About this exercise
Pull every line holding the word "task" out of the data and copy it.

Records drawn from a dataset
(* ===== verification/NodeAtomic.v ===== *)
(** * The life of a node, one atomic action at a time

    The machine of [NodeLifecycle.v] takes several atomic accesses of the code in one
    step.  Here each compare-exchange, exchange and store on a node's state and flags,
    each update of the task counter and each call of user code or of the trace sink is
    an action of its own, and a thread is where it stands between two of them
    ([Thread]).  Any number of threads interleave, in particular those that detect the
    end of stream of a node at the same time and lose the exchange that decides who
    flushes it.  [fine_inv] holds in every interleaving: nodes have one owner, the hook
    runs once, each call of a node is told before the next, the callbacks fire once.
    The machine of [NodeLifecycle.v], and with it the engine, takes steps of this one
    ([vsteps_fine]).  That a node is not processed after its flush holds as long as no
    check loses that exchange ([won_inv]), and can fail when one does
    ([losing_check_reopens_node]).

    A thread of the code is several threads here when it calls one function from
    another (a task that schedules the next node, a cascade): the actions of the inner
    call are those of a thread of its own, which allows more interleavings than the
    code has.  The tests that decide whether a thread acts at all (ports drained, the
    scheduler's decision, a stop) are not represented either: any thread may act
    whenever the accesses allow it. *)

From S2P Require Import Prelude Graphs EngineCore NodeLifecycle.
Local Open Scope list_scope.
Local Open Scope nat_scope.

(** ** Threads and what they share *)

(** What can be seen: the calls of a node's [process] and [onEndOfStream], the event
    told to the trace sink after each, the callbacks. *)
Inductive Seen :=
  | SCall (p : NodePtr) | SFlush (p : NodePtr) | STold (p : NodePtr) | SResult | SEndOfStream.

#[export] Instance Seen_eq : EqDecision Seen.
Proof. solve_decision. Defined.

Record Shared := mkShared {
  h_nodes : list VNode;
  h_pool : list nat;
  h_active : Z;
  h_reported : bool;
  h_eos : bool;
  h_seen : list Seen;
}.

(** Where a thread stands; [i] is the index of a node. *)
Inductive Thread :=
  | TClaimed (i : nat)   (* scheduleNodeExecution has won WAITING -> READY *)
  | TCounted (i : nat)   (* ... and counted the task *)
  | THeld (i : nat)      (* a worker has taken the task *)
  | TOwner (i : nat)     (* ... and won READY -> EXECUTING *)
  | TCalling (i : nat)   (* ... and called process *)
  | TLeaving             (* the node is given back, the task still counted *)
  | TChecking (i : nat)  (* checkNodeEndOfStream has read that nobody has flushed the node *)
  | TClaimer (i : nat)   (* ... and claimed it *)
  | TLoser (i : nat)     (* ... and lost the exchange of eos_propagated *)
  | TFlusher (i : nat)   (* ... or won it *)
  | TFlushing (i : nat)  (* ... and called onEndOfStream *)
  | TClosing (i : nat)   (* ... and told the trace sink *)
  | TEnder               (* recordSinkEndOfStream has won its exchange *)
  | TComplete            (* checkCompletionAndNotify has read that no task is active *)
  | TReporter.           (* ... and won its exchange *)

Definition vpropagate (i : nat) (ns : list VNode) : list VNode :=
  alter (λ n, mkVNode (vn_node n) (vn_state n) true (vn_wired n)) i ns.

Solution to this problem
    each update of the task counter and each call of user code or of the trace sink is
    another (a task that schedules the next node, a cascade): the actions of the inner
  | TCounted (i : nat)   (* ... and counted the task *)
  | THeld (i : nat)      (* a worker has taken the task *)
  | TLeaving             (* the node is given back, the task still counted *)
  | TComplete            (* checkCompletionAndNotify has read that no task is active *)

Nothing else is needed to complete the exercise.